Chiropr Man Therap ; 19(1): 15, 2011 Jun 28.
Article in English | MEDLINE | ID: mdl-21711535

ABSTRACT

BACKGROUND: Organizational improvement of neonatal intensive care units requires strict monitoring of preterm infants, including routine assessment of physiological functions of the gastrointestinal system and optimized procedures for the definition of appropriate discharge timing. METHODS: We conducted a prospective study on the effect of osteopathic manipulative treatment in a cohort of N = 350 consecutive premature infants admitted to a neonatal intensive care unit without any major complication between 2005 and 2008. In addition to ordinary care, N = 162 subjects received osteopathic treatment. Endpoints of the study were differences between study and control groups in terms of excessive length of stay and gastrointestinal symptoms, defined as the upper quartiles in the distribution of the overall population. Statistical analysis was based on crude and adjusted odds ratios from multivariate logistic regression. RESULTS: Baseline characteristics were evenly distributed across treated/control groups, except for the rate of infants unable to be oral fed at admission, significantly higher among those undergoing osteopathic care (p = .03). Osteopathic treatment was significantly associated with a reduced risk of an average daily occurrence of gut symptoms per subject above .44 (OR = 0.45; 0.26-0.74).

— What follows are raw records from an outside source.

Lemma call_ref c t v : left_ t v -> exists a t', call_tok c t = Ret a t' /\ cuts t t' /\ left_ t' (ref_call c v).2 /\ answer_held t' a (ref_call c v).1.
Proof.
  intros H. destruct c; cbn [call_tok ref_call].
  - destruct (start_ref t v H) as (t' & E & C & L). eexists _, t'. erewrite bind_Ret by exact E. split; [done|]. by split; [done|split].
  - destruct (nextint_base_ref 10 false t v H) as (t' & E & C & L). destruct (ref_int 10 false v). eexists _, t'. erewrite bind_Ret by exact E. split; [done|]. by split; [done|split].
  - destruct (nextint_base_ref 16 true t v H) as (t' & E & C & L). destruct (ref_int 16 true v). eexists _, t'. erewrite bind_Ret by exact E. split; [done|]. by split; [done|split].
  - destruct (nextbool_ref t v H) as (r & t' & E & C & L & ->). destruct (ref_int 10 false v) as [ [c o] v']. eexists _, t'. erewrite bind_Ret by exact E.
    split; [done|]. split; [done|]. split; [done|]. cbn [fst]. destruct c as [|c|c]; [|done|done]. destruct o as [ [|[o|o|]|o]|]; done.
  - destruct v as [s|].
    + destruct (nextstr_ref t s H) as (p & t' & E & C & L & K). eexists _, t'. erewrite bind_Ret by exact E. split; [done|]. split; [done|]. split; [done|].
      split; [|done]. split; [done|]. apply text_cstring, K.
    + eexists _, t. erewrite bind_Ret by (by apply nextstr_none). split; [done|]. by split; [done|split].
  - eexists _, t. erewrite bind_Ret by (by apply hasmore_ref). split; [done|]. split; [done|]. split; [done|]. split; [|done]. by destruct v as [ [|c s]|].
Qed.

Lemma run_ref cs t v : left_ t v -> exists l t', run cs t = Ret l t' /\ cuts t t' /\ Forall2 (answer_held t') l (ref_run cs v).
Proof.
  revert t v. induction cs as [|c cs IH]; intros t v H; [exists [], t; repeat split; [done|by constructor]|].
  destruct (call_ref c t v H) as (a & t1 & E1 & C1 & L1 & A1). cbn [run ref_run]. destruct (ref_call c v) as [r v'].
  destruct (IH t1 v' L1) as (l & t2 & E2 & C2 & A2). exists (a :: l), t2. erewrite bind_Ret by exact E1. cbv beta. erewrite bind_Ret by exact E2.
  split; [done|]. split; [by eapply cuts_trans|]. constructor; [by eapply answer_cuts|done].
Qed.

(** C15: The tokens are cut out of a response in place, by writing NULs into
    it: on every buffer and every string that ends in it, and for every
    sequence of calls of the tokenizer, nothing outside the buffer is read or
    written, what is in front of the string stays as it is, and the codes, the
    numbers and the strings returned are those of the reference that copies
    the tokens: when all the calls are over the strings still are. *)
Theorem tokens_in_place buf p s cs : text_at buf p s -> exists l t,
  run cs (Tok buf (Some p)) = Ret l t /\ zlen (tbuf t) = zlen buf /\
  (forall i, i < p -> aget (tbuf t) i = aget buf i) /\
  Forall2 (same_answer (tbuf t)) l (ref_run cs (Some s)).
Proof.
  intros H. destruct (run_ref cs (Tok buf (Some p)) (Some s)) as (l & t & E & (L & _ & F) & A); [by exists p|].
  exists l, t. split; [done|]. split; [done|]. split; [done|]. eapply Forall2_impl; [exact A|]. by intros a r [Ha _].
Qed.
(** C24: Rows of numbers. An answer to a query of the rates or of the test values,
    lines of a name, a colon and the numbers, which fit the array: they are packed,
    and the response lists all their numbers, in order. Of the locked frequencies
    it lists the second cell twice, and not the first one. *)
Theorem rows_reported f k g table lines : In (f, k, g) row_responses -> rows k table lines -> total lines <= 255 ->
  Forall (fun l => zlen l < 128) lines -> zlen (concat ((fun vs => listed (g vs)) <$> table)) < OUT_LEN ->
  exists content s r, packed lines = Ret (content, total lines) s /\
    f content resp_init = Ret (zlen (r_out r)) r /\ r_out r = concat ((fun vs => listed (g vs)) <$> table).
Proof.
  intros Hin Hr Ht Hsz Hout. rewrite packed_unfold. pose proof (push_all_fit lines [] array_start eq_refl eq_refl eq_refl eq_refl Ht) as E1.
  destruct (rows_made f k g table lines Hin Hr Ht Hsz Hout) as (t & E). pose proof (body_count lines). pose proof (zlen_nonneg (body lines)).
  assert (Hok : array_ok (Send (total lines) (Z.of_nat (length lines)) (Prelude.put (replicate 512 0) 2 (body lines)) 0 (replicate LARGE_LEN 0))).
  { unfold total in *. split; [|cbn [index item_num]; lia]. cbn [array]. assert (Ez : zlen (replicate 512 0) = 512) by done. rewrite zlen_put; lia. }
  exists (packing lines). eexists _, (Resp t (concat ((fun vs => listed (g vs)) <$> table))). erewrite bind_Ret by exact E1.
  split; [|by split]. cbn [app]. pose proof (finish_spec_pop _ Hok) as Ef. cbn [array index item_num] in Ef. rewrite packing_put in Ef by done. exact Ef.
Qed.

Gestational age lower or equal to 32 weeks, birth weight lower or equal to 1700 grams and no milk consumption at admission were associated with higher rates of length of stay in the unit of at least 28 days, while osteopathic treatment significantly reduced such risk (OR = 0.22;0.09-0.51). CONCLUSIONS: In a population of premature infants, osteopathic manipulative treatment showed to reduce a high occurrence of gastrointestinal symptoms and an excessive length of stay in the NICU. Randomized control studies are needed to generalize these results to a broad population of high risk newborns.